Para 1984, Waylon Jennings ya no era solo un forajido; era un sobreviviente que había visto el nacimiento y la comercialización del country alternativo que él mismo ayudó a forjar, pero también cargaba con las cicatrices de una década de excesos y peleas con las discográficas. Tras el éxito de álbumes como Honky Tonk Heroes y Dreaming My Dreams, Jennings se encontró en una encrucijada, buscando un sonido que reflejara su madurez sin perder la actitud desafiante que lo definía. Never Could Toe the Mark surgió en un período de relativa calma personal, aunque su matrimonio con Jessi Colter y su amistad con Willie Nelson seguían siendo anclas emocionales. El disco fue grabado en los estudios MCA de Nashville, un lugar que simbolizaba tanto el establishment que había combatido como el hogar que finalmente lo acogió, y contó con la banda de gira de Jennings, los Waylors, así como con músicos de sesión de primer nivel como el guitarrista Reggie Young y el baterista Buddy Harman. Cada sesión se desarrolló en un ambiente íntimo, casi de confesión, donde Jennings tomó el control total de la producción para asegurarse de que cada nota sonara exactamente como él la sentía, sin concesiones a las modas de la época.
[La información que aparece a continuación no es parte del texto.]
Definition fastq_file (l : list fastq_record) : string :=
  join (map (fun rec => (fastq_view rec).2) l).

(** the name and the sequence hold no line break, as in a record decoded from
    the lines of a file *)
Definition one_line_fasta (rec : fasta_record) : bool :=
  let '(name, seq) := rec in negb (has_newline name) && negb (has_newline seq).

Definition one_line_fastq (rec : fastq_record) : bool :=
  let '(name, seq, qual) := rec in
  negb (has_newline name) && negb (has_newline seq) && negb (has_newline qual).

Definition one_line_fields (reader : records fastq_record + records fasta_record) : bool :=
  match reader with
  | inl reader => forallb one_line_fastq (yielded reader)
  | inr reader => forallb one_line_fasta (yielded reader)
  end.

(** the lines of an entry: four in FASTQ, two in FASTA *)
Definition lines_per_entry (reader : records fastq_record + records fasta_record) : Z :=
  match reader with
  | inl _ => 4
  | inr _ => 2
  end.

(** ** Strings *)

Lemma length_append (s t : string) :
  String.length (s +:+ t) = (String.length s + String.length t)%nat.
Proof. induction s as [|c s IH]; [reflexivity|]. rewrite append_cons. simpl. now rewrite IH. Qed.

Lemma substring_all (s : string) : String.substring 0 (String.length s) s = s.
Proof. induction s as [|c s IH]; [reflexivity|]. simpl. now rewrite IH. Qed.

Lemma substring_append (pre suf : string) :
  String.substring (String.length pre) (String.length suf) (pre +:+ suf) = suf.
Proof. induction pre as [|c pre IH]; [apply substring_all|]. rewrite append_cons. exact IH. Qed.

Lemma substring_split (s : string) (n : nat) :
  (n <= String.length s)%nat ->
  s = String.substring 0 n s +:+ String.substring n (String.length s - n) s.
Proof.
  revert n. induction s as [|c s IH]; intros [|n] Hn; simpl in *; try lia.
  - reflexivity.
  - now rewrite substring_all.
  - rewrite append_cons. f_equal. apply IH. lia.
Qed.

(** [s.endswith(suffix)] holds exactly of the texts that end with [suffix] *)
Lemma endswith_spec (s suffix : string) :
  endswith s suffix = true <-> exists pre, s = pre +:+ suffix.
Proof.
  unfold endswith. split.
  - destruct (Nat.leb_spec (String.length suffix) (String.length s)) as [Hle|]; [|discriminate].
    intros H. apply String.eqb_eq in H.
    exists (String.substring 0 (String.length s - String.length suffix) s).
    pose proof (substring_split s (String.length s - String.length suffix)) as Hs.
    replace (String.length s - (String.length s - String.length suffix))%nat
      with (String.length suffix) in Hs by lia.
    rewrite H in Hs. apply Hs. lia.
  - intros [pre ->]. rewrite length_append.
    destruct (Nat.leb_spec (String.length suffix) (String.length pre + String.length suffix))
      as [_|]; [|lia].
    replace (String.length pre + String.length suffix - String.length suffix)%nat
      with (String.length pre) by lia.
    rewrite substring_append. apply String.eqb_refl.
Qed.
(** The writing part of [upload], seen from a directory above the
    destination: what lies there stays well formed when the names that
    lead on to the destination are valid. *)
Lemma store_file_below (fs : node) (root : Path) (file : stream)
    (r : anchor) (a b : list str) (m : node) :
  Forall (fun k => valid_name k = true) b ->
  lookup fs a = Some m -> wf m = true ->
  exists m',
    lookup (snd (store_file fs {| Pathlib.root := r; tail := a ++ b |} root file)) a = Some m' /\
    wf m' = true.
Proof.
  intros Hb L Hwf. unfold store_file, parent. cbn [tail].
  destruct b as [|c b].
  - (* the destination is the directory itself *)
    rewrite app_nil_r.
    destruct (mkdir_p fs (removelast a)) as [fs1| |] eqn:M; cbn [snd]; try (now exists m).
    assert (L1 : lookup fs1 a = Some m).
    { destruct a as [|x a] using rev_ind.
      - cbn [removelast mkdir_p] in M. destruct fs; [discriminate|].
        now injection M as <-.
      - clear IHa. rewrite removelast_last in M. rewrite lookup_app in L.
        destruct (lookup fs a) as [[d|es]|] eqn:La; try discriminate.
        rewrite (mkdir_p_existing a fs es La) in M. injection M as <-.
        now rewrite lookup_app, La. }
    destruct (open_wb fs1 a) as [fs2| |] eqn:O; cbn [snd]; try (now exists m).
    unfold open_wb in O.
    rewrite <- (app_nil_r a) in O.
    destruct (update_below _ a [] fs1 fs2 m O L1) as [m2 [L2 U2]]. cbn [update] in U2.
    assert (W2 : wf m2 = true) by (destruct m; [injection U2 as <- | discriminate]; reflexivity).
    pose proof (copyfileobj_below file a [] (Forall_nil _) fs2 m2 L2 W2) as [m3 [L3 W3]].
    rewrite app_nil_r in L3.
    destruct (copyfileobj file fs2 a) as [[u| |] fs3]; cbn [snd] in *; try (now exists m3).
    destruct (relative_to _ root); cbn [snd]; now exists m3.
  - assert (Hrl : removelast (a ++ c :: b) = a ++ removelast (c :: b))
      by (apply removelast_app; discriminate).
    rewrite Hrl.
    assert (Hb' : Forall (fun k => valid_name k = true) (removelast (c :: b)))
      by now apply Forall_removelast.
    destruct (mkdir_p fs (a ++ removelast (c :: b))) as [fs1| |] eqn:M; cbn [snd];
      try (now exists m).
    destruct (mkdir_p_below a _ fs fs1 m M L) as [m1 [L1 M1]].
    pose proof (mkdir_p_wf _ Hb' m m1 Hwf M1) as W1.
    destruct (open_wb fs1 (a ++ c :: b)) as [fs2| |] eqn:O; cbn [snd]; try (now exists m1).
    unfold open_wb in O.
    destruct (update_below _ a (c :: b) fs1 fs2 m1 O L1) as [m2 [L2 U2]].
    assert (W2 : wf m2 = true).
    { apply (update_wf _ (c :: b)) with (n := m1) (3 := W1) (4 := U2); [|exact Hb].
      intros [[d|es]|] x; try discriminate; now intros [= <-]. }
    pose proof (copyfileobj_below file a (c :: b) Hb fs2 m2 L2 W2) as [m3 [L3 W3]].
    destruct (copyfileobj file fs2 (a ++ c :: b)) as [[u| |] fs3]; cbn [snd] in *;
      try (now exists m3).
    destruct (relative_to _ root); cbn [snd]; now exists m3.
Qed.

(** ** What a manifest holds *)

Section ManifestComplete.

Variable env : Env.
Variable fs : node.
Variable pd : Path.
El sonido de Never Could Toe the Mark es un testimonio de la habilidad de Jennings para fusionar el country tradicional con el rock and roll, pero aquí hay una capa adicional de vulnerabilidad y reflexión que lo distingue de sus trabajos anteriores. Canciones como la homónima 'Never Could Toe the Mark' y 'The Last One to Leave' muestran a un Jennings que canta con una urgencia serena, como si hubiera aceptado sus imperfecciones y las convirtiera en su mayor fortaleza, mientras que temas como 'I'm a Ramblin' Man' y 'I May Be Used (But Baby I Ain't Used Up)' destilan una energía que recuerda a sus días más rebeldes, pero con un barniz de sabiduría. Colaboraciones destacadas incluyen a su esposa Jessi Colter en algunas armonías vocales y al legendario guitarrista Reggie Young, cuyo toque añade una textura soul que pocos discos de country de los ochenta lograron capturar. Lo que hace especial a este álbum es la manera en que Jennings logra equilibrar la introspección con el puro músculo del honky-tonk, creando un paisaje sonoro que es a la vez crudo y pulido, como un diamante en bruto que finalmente encontró su talla.
Aunque Never Could Toe the Mark no alcanzó el éxito comercial masivo de algunos de sus trabajos anteriores ni generó himnos radiales que se convirtieran en clásicos instantáneos, su importancia radica en cómo capturó el momento de transición de un artista que se negaba a ser domesticado. Este disco es un eslabón crucial en la evolución de Jennings, mostrando que el outlaw country no era solo una postura juvenil, sino una filosofía que podía madurar sin perder su esencia, influyendo en generaciones de músicos que vendrían después, desde Steve Earle hasta Sturgill Simpson. Culturalmente, el álbum representa la resistencia del individualismo artístico en una industria que empezaba a homogeneizarse con el country pop de los ochenta, y su legado perdura como un recordatorio de que la autenticidad no necesita hits para ser poderosa. Hoy, escuchar Never Could Toe the Mark es como abrir una ventana a la alma de un hombre que, a pesar de todas las tormentas, nunca dejó de caminar por su propio sendero, y por eso mismo sigue siendo una obra fundamental para entender la profundidad del country americano.